Gewalt an Frauen in Deutschland 2018
- 114 000 Frauen Opfer von Häuslicher Gewalt
- Jeden Tag versucht in Deutschland ein Mann seine Frau oder Exfreundin umzubringen
- Jeden 3. Tag gelingt ihm das auch
- 28657 Stalking- und Bedrohungsopfer
- 3086 Vergewaltigungen
- 1612 Freiheitsberaubung
- 122 getötet vom Partner / Expartner
- 83 Zwangsprostitutionen
Partnerschaftliche Gewaltdelikte
Kriminalstatistische Auswertung – Deutschland
Berichtsjahr 2018
dazu gehören: Mord und Totschlag, Körperverletzungen, sexueller Übergriff, sexuelle Nötigung, Vergewaltigung , Bedrohung, Stalking, Nötigung, Freiheitsberaubung, Zwangsprostitution
Delikte 2018 insgesamt
140.755 Opfer insgesamt
114.000 Opfer sind Frauen (das sind 81,3 %)

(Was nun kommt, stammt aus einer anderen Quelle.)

(** X12. selectPhysicalDevice changes no member but [physicalDevice], and
    that one only to an enumerated device that passed isDeviceSuitable.
    Its failure test reads the member: entered with [physicalDevice]
    already set, it returns normally and keeps the old device even when
    no enumerated device is suitable. *)
Theorem selectPhysicalDevice_reads_member (cfg : FrameworkConfig) (drv : VkDriver)
  (s : Framework) :
  (snd (selectPhysicalDevice cfg drv s) = s
   ∨ ∃ d, d ∈ vkEnumeratePhysicalDevices drv (instance s)
          ∧ isDeviceSuitable cfg drv (surface s) d = true
          ∧ snd (selectPhysicalDevice cfg drv s) = set_physicalDevice d s)
  ∧ (physicalDevice s ≠ VK_NULL_HANDLE →
     vkEnumeratePhysicalDevices drv (instance s) ≠ [] →
     (∀ d, d ∈ vkEnumeratePhysicalDevices drv (instance s) →
           isDeviceSuitable cfg drv (surface s) d = false) →
     selectPhysicalDevice cfg drv s = (Ok tt, s)).
Proof.
  rewrite selectPhysicalDevice_unfold. cbv zeta. split.
  - destruct (vkEnumeratePhysicalDevices drv (instance s)) as [|d0 rest] eqn:E;
      [by left|].
    destruct (selectPhysicalDevice_loop_cases cfg drv (d0 :: rest) s)
      as [->|(d & Hd & Hs & ->)].
    + left. by destruct (physicalDevice s =? VK_NULL_HANDLE).
    + right. exists d. split; [done|]. split; [done|].
      by destruct (physicalDevice _ =? VK_NULL_HANDLE).
  - intros Hset Hne Hnone.
    destruct (vkEnumeratePhysicalDevices drv (instance s)) as [|d0 rest] eqn:E;
      [done|].
    rewrite selectPhysicalDevice_loop_none.
    + apply Z.eqb_neq in Hset. by rewrite Hset.
    + intros x Hx Hsuit. apply isDeviceSuitable_true in Hsuit.
      rewrite (Hnone x Hx) in Hsuit. done.
Qed.

Lemma selectPhysicalDevice_reads_member_witness :
  selectPhysicalDevice debugConfig headlessDriver (set_physicalDevice 5 newFramework)
  = (Ok tt, set_physicalDevice 5 newFramework).
Proof.
  refine (proj2 (selectPhysicalDevice_reads_member debugConfig headlessDriver
                   (set_physicalDevice 5 newFramework)) _ _ _).
  - discriminate.
  - discriminate.
  - intros d Hd. apply list_elem_of_singleton in Hd as ->. reflexivity.
Defined.

(** ** Image views *)

Lemma sameButViews_refl s : sameButViews s s.
Proof. repeat split. Qed.

Lemma sameButViews_trans s1 s2 s3 :
  sameButViews s1 s2 → sameButViews s2 s3 → sameButViews s1 s3.
Proof.
  unfold sameButViews. intros H12 H23.
  destruct H12 as (?&?&?&?&?&?&?&?&?&?&?&?).
  destruct H23 as (?&?&?&?&?&?&?&?&?&?&?&?).
  repeat split; congruence.
Qed.


Lemma take_S_insert {A} (l : list A) i x :
  (i < length l)%nat → take (S i) (<[i:=x]> l) = take i l ++ [x].
Proof.
  intros Hi. rewrite (take_S_r _ _ x) by (by apply list_lookup_insert_eq).
  by rewrite take_insert_ge.
Qed.

(** The loop over a first part [before] of the images whose views the
    driver creates: it arrives at the rest with the views of [before]
    stored from slot [i] on and logged. *)
Lemma createImageViews_loop_app drv before : ∀ i s,
  (∀ image, image ∈ before → fst (imageViewFor drv s image) = VK_SUCCESS) →
  (i + length before ≤ length (swapChainImageViews s))%nat →
  ∃ s1,
    sameButViews s s1
    ∧ swapChainImageViews s1
      = take i (swapChainImageViews s)
        ++ ((λ image, snd (imageViewFor drv s image)) <$> before)
        ++ drop (i + length before) (swapChainImageViews s)
    ∧ calls s1
      = calls s
        ++ (Acquire ResImageView
            <$> ((λ image, snd (imageViewFor drv s image)) <$> before))
    ∧ ∀ rest, createImageViews_loop drv (before ++ rest) i s
              = createImageViews_loop drv rest (i + length before) s1.
Proof.
  induction before as [|image before IH]; intros i s Hok Hlen.
  - exists s. split; [apply sameButViews_refl|]. simpl.
    rewrite Nat.add_0_r, take_drop, app_nil_r. done.
  - simpl in Hlen.
    pose proof (Hok image ltac:(left)) as Himage.
    unfold imageViewFor in Himage.
    destruct (vkCreateImageView drv (device s)
                (imageViewCreateInfo image (swapChainImageFormat s)))
      as [res h] eqn:Ecreate.
    simpl in Himage. subst res.
    set (s0 := logCall (Acquire ResImageView h)
                 (set_swapChainImageViews (<[i:=h]> (swapChainImageViews s)) s)).
    destruct (IH (S i) s0) as (s1 & Hsame & Hviews & Hcalls & Hloop).
    { intros image' Hin. apply (Hok image'). by right. }
    { simpl. rewrite length_insert. lia. }
    change (imageViewFor drv s0) with (imageViewFor drv s) in Hviews, Hcalls.
    assert (snd (imageViewFor drv s image) = h) as Hh.
    { unfold imageViewFor. by rewrite Ecreate. }
    exists s1. split; [|split; [|split]].
    + eapply sameButViews_trans; [|exact Hsame]. repeat split.
    + rewrite Hviews. simpl. rewrite Hh.
      rewrite take_S_insert by lia. rewrite drop_insert_lt by lia.
      rewrite <- app_assoc. simpl.
      by replace (i + S (length before))%nat with (S (i + length before)) by lia.
    + rewrite Hcalls. simpl. rewrite Hh. by rewrite <- app_assoc.
    + intros rest.
      replace (i + length (image :: before))%nat
        with (S i + length before)%nat by (simpl; lia).
      rewrite <- Hloop. simpl.
      unfold bind at 1. unfold get at 1. rewrite Ecreate. reflexivity.
Qed.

26.755 Opfer sind Männer (das sind 18,7 %)
Deliktart
60,9 % Vorsätzliche einfache Körperverletzung
23,0 % Bedrohung, Stalking und Nötigung
12,3 % Gefährliche, schwere Körperverletzung oder einer solchen mit Todesfolge
2,2 % Sexueller Übergriffen, sexuelle Nötigung und Vergewaltigung
1,3 % Freiheitsberaubung
0,3 % Mord und Totschlag
Beziehungsstatus zwischen Täter und Opfer
38,7 % „Ehemalige Partnerschaften“
34,6 % „Ehepartner“
29,9 % „Partner einer nichtehelichen Lebensgemeinschaft“
Tatverdächtige unter Alkoholeinfluss
78 % nicht unter Alkoholeinfluss
23 % unter Alkoholeinfluss
Widerholungstäter
55 % Bereits zuvor in Erscheinung getreten
Diese Delikte sind alle polizeilich dokumentiert – nicht alle wurden
zur Anzeige gebracht und schon gar nicht alle tatsächlichen Taten wurden
überhaupt erfasst. Die Dunkelziffer von nicht registrierten Fällen ist
erheblich höher. Es heißt es werden nur 16% aller Taten bei der Polizei
gemeldet.
Mein Rat:
Beim ersten Gefühl des Erstickens und Unwohlseins hinterfragt euch selbst. Ist das normal? Wie fühlt ihr euch? Was waren eure bisherigen Rollen in euren Beziehungen? Gibt es ein Schema? Sucht den Dialog und hört genau zu was die Einstellung des Partners zu Frauen in seiner Familie aber auch allgemein betrifft. Was hat er erlebt? Vorsicht: ihr könnt ihn nicht retten! Traut auch hier eurem Instinkt und eurer Intuition: wenn das Unwohlsein anhält, dann geht, und zwar schnell. Sorgt für Transparenz in eurer Familie und eurem Freundeskreis. Ihr dürft nicht in die Vertuschungsfalle treten.
Solltet ihr Gewalt erlebt haben, begebt euch sofort in ein Krankenhaus und lasst Beweise sichern.
Und versucht Kraft zu
schöpfen und bitte bringt den Fall zur Anzeige. Denkt an die anderen Opfer. Die
meisten Täter sind Wiederholungstäter. Und denkt an euch. Die meisten Opfer
sind Mehrfachopfer. Lasst es nicht soweit kommen.
Vor allem also stärkt
euer Selbstvertrauen durch Selbstverteidigungstraining. Wenn euer „Besitzer“
von alleine geht, könnte es sein, dass ihr kein lohnendes Opfer wart. Noch
besser: sie interessieren sich gar nicht erst für euch!